Age Calculator computes the precise gap between two calendar dates using the browser's native Date object. Both the birth date and target date are parsed as midnight in your local time zone, and the difference is then walked back month-by-month so the years/months/days breakdown lines up with how a human would describe it on a form.
Naive year subtraction produces wrong answers in two common cases: when the birthday has not yet occurred in the current year (so the year count must be decremented), and when the day-of-month rolls negative (so a month must be borrowed from the prior month, using that prior month's actual length). The calculator handles both, including February 28/29 edge cases on leap years divisible by 4 but not 100, except for 400-year boundaries like the year 2000.
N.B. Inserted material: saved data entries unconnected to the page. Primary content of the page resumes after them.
(** [reconcile] *)
Definition reconcile (i : InvalidationInputs) (e : OutboxEventEnvelope) (db : TaskDb)
    : result TaskExn (HandlerOutcome * TaskDb) :=
  _ ← ensure (vi_in_transaction i && negb (vi_in_nested_transaction i)) AssignmentInvalidationUnavailable;
  match _target i e with
  | None => Ok (HO_REJECT, db)
  | Some target =>
      if negb (vi_observe i e) then Ok (HO_REJECT, db) else
      match vi_causes i (it_authority_invalidation_event_id target) with
      | None => Ok (HO_REJECT, db)
      | Some cause =>
          if negb (cause_matches target cause) then Ok (HO_REJECT, db) else
          match lock_project_task (it_project_id target) (it_task_id target) db,
                lock_invalidation_assignment target db with
          | Some t, Some a =>
              if vf_recorded_at cause <? an_assigned_at a then Ok (HO_REJECT, db) else
              prior ← read_release i target db;
              match prior with
              | Some p =>
                  _ ← ensure (bool_decide (if_target (ie_facts p) = target)
                              && bool_decide (an_status a = AS_authority_revoked)
                              && some (an_released_at a)) AssignmentInvalidationUnavailable;
                  Ok (HO_ACKNOWLEDGE, db)
              | None =>
                  if negb (bool_decide (wt_status t = TS_in_progress)) || has_submission (it_task_id target) db
                  then Ok (HO_ACKNOWLEDGE, db)
                  else if negb (active a) || some (an_released_at a)
                          || negb (bool_decide (wt_assigned_to t = Some (it_contributor_id target)))
                          || negb (bool_decide (pl_contribution_policy_version_id (wt_locks t)
                                                = Some (an_submitter_contribution_policy_version_id a)))
                  then Ok (HO_REJECT, db)
                  else
                    cause_digest ← digest_of (cause_json i cause);
                    invocation_digest ← digest_of (envelope_json i e);
                    context ← digest_of (locked_context_json t);
                    stage_release i e t a
                      {| if_target := target; if_cause_event_id := vf_cause_event_id cause;
                         if_delivery_event_id := cl_event_id (en_claim e);
                         if_delivery_generation := cl_claim_generation (en_claim e);
                         if_cause_digest := cause_digest; if_invocation_digest := invocation_digest;
                         if_task_status := wt_status t; if_locked_context_hash := context |} db
              end
          | _, _ => Ok (HO_REJECT, db)
          end
      end
  end.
Beyond the years/months/days breakdown, the tool reports total weeks, days, and hours lived — useful for milestone tracking such as 10,000 days or 1,000,000 minutes. Hours are computed as totalDays multiplied by 24, which assumes a uniform day length; daylight-saving transitions add or subtract one hour twice a year and are not accounted for in the hour total.
The day-of-week label uses Date.getDay() against the parsed birth date, returning 0 for Sunday through 6 for Saturday. The Gregorian calendar wasn't universally adopted until 1582 in Catholic countries (and as late as 1923 in some Orthodox regions), so weekday labels for births before October 1582 may not match historical records that used the Julian calendar.
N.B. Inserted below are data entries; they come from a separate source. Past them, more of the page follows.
(** C15.  A key is used once.  After a command succeeded, however the tables move on, another
    command of the same actor and action under that key changes nothing if it succeeds, returns
    the very response the first one returned, and its request has the digest of the first. *)
Theorem task_command_once db i c key resp db1 db2 j c' resp' db3 :
  reachable_tasks db → run_command i c key db = Ok (resp, db1) → rtc task_step db1 db2 →
  ti_actor_id j = ti_actor_id i → operation_of c' = operation_of c →
  run_command j c' key db2 = Ok (resp', db3) →
  db3 = db2 ∧ resp' = resp ∧ canonical_json_hash (command_value j c') = canonical_json_hash (command_value i c).
Proof.
  intros O%reachable_tasks_ok H1 R Hj Hc H2. pose proof (command_ok _ _ _ _ _ _ O H1) as O1.
  apply (command_receipt _ _ _ _ _ _ O) in H1 as (k & r & Hk & Hn & Hresp & Hh).
  destruct (run_extends _ _ O1 R) as [[C2 E2] X]. apply (ex_receipts _ _ X) in Hk.
  pose proof (find_stored _ _ _ _ _ _ E2 Hk Hn) as F.
  apply command_Ok in H2 as [[-> Hr]|[F' _ _]]; [| |apply E2|apply C2].
  - destruct Hr as (r' & t & oa & d & F' & Hh' & _ & [Hd _ Hr _ _]). rewrite Hj, Hc, F in F'. injection F' as <-.
    split_and!; [done|congruence|]. destruct Hh as [->], Hh' as [->]. by rewrite Hd.
  - rewrite Hj, Hc in F'. congruence.
Qed.

(** C16.  Claims of one task follow one another only after a release.  If a claim made an
    assignment, and a later claim of the same task, under a key its actor had not used, made
    another, then by that time the first one was closed without being completed. *)
Theorem claims_alternate db i j task reason reason' key key' resp resp' db1 db2 db3 :
  reachable_tasks db →
  find_receipt (ti_actor_id i) OP_CLAIM key db = None → claim i task reason key db = Ok (resp, db1) →
  rtc task_step db1 db2 →
  find_receipt (ti_actor_id j) OP_CLAIM key' db2 = None → claim j task reason' key' db2 = Ok (resp', db3) →
  ti_assignment_id j ≠ ti_assignment_id i ∧
  ∃ a, tb_assignments db2 !! ti_assignment_id i = Some a ∧ an_task_id a = task ∧
       an_contributor_id a = ti_actor_id i ∧
       an_status a ≠ AS_active ∧ an_status a ≠ AS_completed ∧ is_Some (an_released_at a).
Proof.
  intros [C E]%reachable_tasks_ok F1 H1 R F2 H2. pose proof (command_ok i (Claim task reason) key _ _ _ (Build_tasks_ok _ C E) H1) as O1.
  apply claim_Ok in H1 as [[_ (? & ? & ? & ? & F & _)]|W]; [cbn in F; congruence| |apply E|apply C].
  destruct W as [_ _ (digest & t & oa & af & f & Hw)]. cbn zeta in Hw.
  destruct Hw as (_ & _ & Hc & _ & _ & _ & _ & _ & _ & _ & _ & _ & ->).
  destruct Hc as (t0 & v & Ht0 & _ & _ & _ & _ & _ & _ & _ & -> & ->). pose proof (cu_task_id _ _ C _ _ Ht0) as Hid.
  destruct (run_extends _ _ O1 R) as [[C2 E2] X].
  destruct (ex_assignments _ _ X (ti_assignment_id i) (started i (new_assignment i t0 v))) as (a & Ha & S1 & S2 & S3);
    [cbn; apply lookup_insert_eq|]. cbn in S1, S2, S3.
  apply claim_Ok in H2 as [[_ (? & ? & ? & ? & F & _)]|W]; [cbn in F; congruence| |apply E2|apply C2].
  destruct W as [_ _ (digest' & t' & oa' & af' & f' & Hw)]. cbn zeta in Hw. destruct Hw as (_ & _ & Hc & _).
  destruct Hc as (t1 & v' & Ht1 & Hs1 & _ & _ & _ & _ & Hn & Hfree & _). pose proof (cu_task_id _ _ C2 _ _ Ht1) as Hid1.
  assert (an_status a ≠ AS_active) as Hna by (apply (Hfree _ _ Ha); congruence).
  assert (an_status a ≠ AS_completed) as Hnc.
  { intros Hcp. destruct (cu_completed _ _ C2 _ _ Ha Hcp) as (t2 & Ht2 & Hs2). rewrite <- S2, Hid, Ht1 in Ht2. congruence. }
  split; [intros Eq; rewrite Eq in Hn; congruence|]. exists a. split_and!; [congruence..|done|done|].
  by apply (cu_closed _ _ C2 _ _ Ha).
Qed.

(** ** Retries *)

(** What a retry needs of its own inputs: the same actor, the same rendering of deadlines, an
    authority that permits what its guard accepts and, for a creation, the project *)
Record retries (i j : TaskInputs) (c : TaskCommand) : Prop := {
  re_actor : ti_actor_id j = ti_actor_id i;
  re_deadline t : ti_deadline_text j t = ti_deadline_text i t;
  re_permits f : task_resource_guard f = true → ∃ d, ti_authorize j f = Ok d;
  re_project : match c with Create project _ => pj_display (ti_projects j) project = Some project | _ => True end;
}.

Lemma digest_of_hashes v d : hashes v d → digest_of v = Ok d.
Proof. intros [H]. unfold digest_of. by rewrite H. Qed.

Definition facts_of (i : TaskInputs) (t : WorkstreamTask) (a : option TaskAssignment) (op : TaskAuthorityOperation)
    (reason : option str) (key replay : option uuid) (rd : option str) (cmd : option uuid) (h : str)
    : TaskAuthorityFacts :=
  {| af_operation := op; af_task_id := wt_id t; af_project_id := wt_project_id t;
     af_actor_profile_id := ti_actor_id i; af_task_status := wt_status t; af_assigned_to := wt_assigned_to t;
     af_assignment_id := an_id <$> a; af_assignment_contributor_id := an_contributor_id <$> a;
     af_locked_context_hash := h; af_reason := reason; af_idempotency_key := key;
     af_replay_assignment_id := replay; af_request_digest := rd; af_replay_command_id := cmd |}.

Lemma facts_hashes i t a op reason key replay rd cmd h :
  hashes (locked_context_json t) h →
  _facts i t a op reason key replay rd cmd = Ok (facts_of i t a op reason key replay rd cmd h).
Proof. intros H%digest_of_hashes. unfold _facts. by rewrite H. Qed.

Lemma reserve_found i op key task v digest db r :
  find_receipt (ti_actor_id i) op key db = Some r → hashes v digest →
  reserve i op key task v None db = Ok (r, digest, cr_id r =? ti_receipt_id i, db).
Proof. intros F H%digest_of_hashes. unfold reserve. cbn -[digest_of find_receipt]. by rewrite H, F. Qed.

Lemma active_none task db :
  (∀ k a, tb_assignments db !! k = Some a → an_task_id a = task → an_status a ≠ AS_active) →
  get_active_assignment task db = Ok None.
Proof.
  intros H. unfold get_active_assignment. destruct (List.filter _ _) as [|a l] eqn:E; [done|exfalso].
  assert (In a (a :: l)) as Ha by by left. rewrite <- E in Ha.
  apply filter_In in Ha as [[k Hk]%list_elem_of_In%elem_of_rows [Ht%Z.eqb_eq Ha%bool_decide_eq_true]%andb_prop].
  by apply (H k a).
Qed.

Lemma authorize_permits i j c f :
  retries i j c → task_resource_guard f = true → ∃ d, _authorize_facts j f = Ok d.
Proof. intros R G. destruct (re_permits _ _ _ R _ G) as [d Hd]. exists d. unfold _authorize_facts. by rewrite G. Qed.

(** A receipt completed for [t] by a manager is recovered for it *)
Lemma recover_managed r digest f t resp reserved :
  management (af_operation f) = true → cr_status r = RC_committed → cr_request_digest r = digest →
  cr_task_id r = wt_id t → cr_assignment_id r = None → cr_contributor_id r = None →
  cr_locked_context_hash r = Some (af_locked_context_hash f) → cr_response r = Some (RTask resp) →
  rs_id resp = wt_id t → rs_project_id resp = wt_project_id t → rs_status resp = wt_status t →
  wt_assigned_to t = None →
  recover r digest f t None reserved = Ok (Some (RTask resp)).
Proof.
  intros Hm Hs <- Ht Ha Hc Hh Hr H1 H2 H3 H4. unfold recover. rewrite str_eqb_refl, Ht, Z.eqb_refl. cbn [andb ensure mbind result_bind].
  destruct (bool_decide_reflect (cr_status r = RC_pending)); [congruence|].
  rewrite Hm, Hr, Ha, Hc, Hh, H1, H2, H3, H4, !Z.eqb_refl, !bool_decide_true by done. by cbn.
Qed.

Lemma recover_claimed r digest f t a resp reserved :
  management (af_operation f) = false → cr_status r = RC_committed → cr_request_digest r = digest →
  cr_task_id r = wt_id t → cr_assignment_id r = Some (an_id a) → cr_contributor_id r = Some (an_contributor_id a) →
  cr_locked_context_hash r = Some (af_locked_context_hash f) → cr_response r = Some (RTaskWithAssignment resp a) →
  rs_id resp = wt_id t → rs_project_id resp = wt_project_id t → rs_status resp = wt_status t →
  rs_assigned_to resp = None → an_status a = AS_active → an_task_id a = wt_id t →
  wt_assigned_to t = Some (an_contributor_id a) →
  recover r digest f t (Some a) reserved = Ok (Some (RTaskWithAssignment resp a)).
Proof.
  intros Hm Hs <- Ht Ha Hc Hh Hr H1 H2 H3 H4 H5 H6 H7. unfold recover, active. rewrite str_eqb_refl, Ht, Z.eqb_refl.
  cbn [andb ensure mbind result_bind].
  destruct (bool_decide_reflect (cr_status r = RC_pending)); [congruence|].
  rewrite Hm, Hr, Ha, Hc, Hh, H1, H2, H3, H4, H5, H6, H7, !Z.eqb_refl, !bool_decide_true by done. by cbn.
Qed.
The zodiac sign reflects Western tropical astrology sun-sign boundaries — Aries starts March 21, Taurus April 20, and so on. Sidereal astrology used in Vedic systems shifts these dates by roughly 23 days due to the precession of the equinoxes, so this tool's sign will not match a Vedic chart.
Because the calculator does not use Date.UTC, all parsing happens in the user's local time zone. If you compute the age of someone born in Sydney while sitting in New York, you should treat the birth date as the wall-clock date on the certificate, not a UTC timestamp — that's how this tool reads it.
Nothing about the dates you enter leaves the browser. There's no fetch call, no analytics field for the date, and no localStorage write — close the tab and the inputs are gone.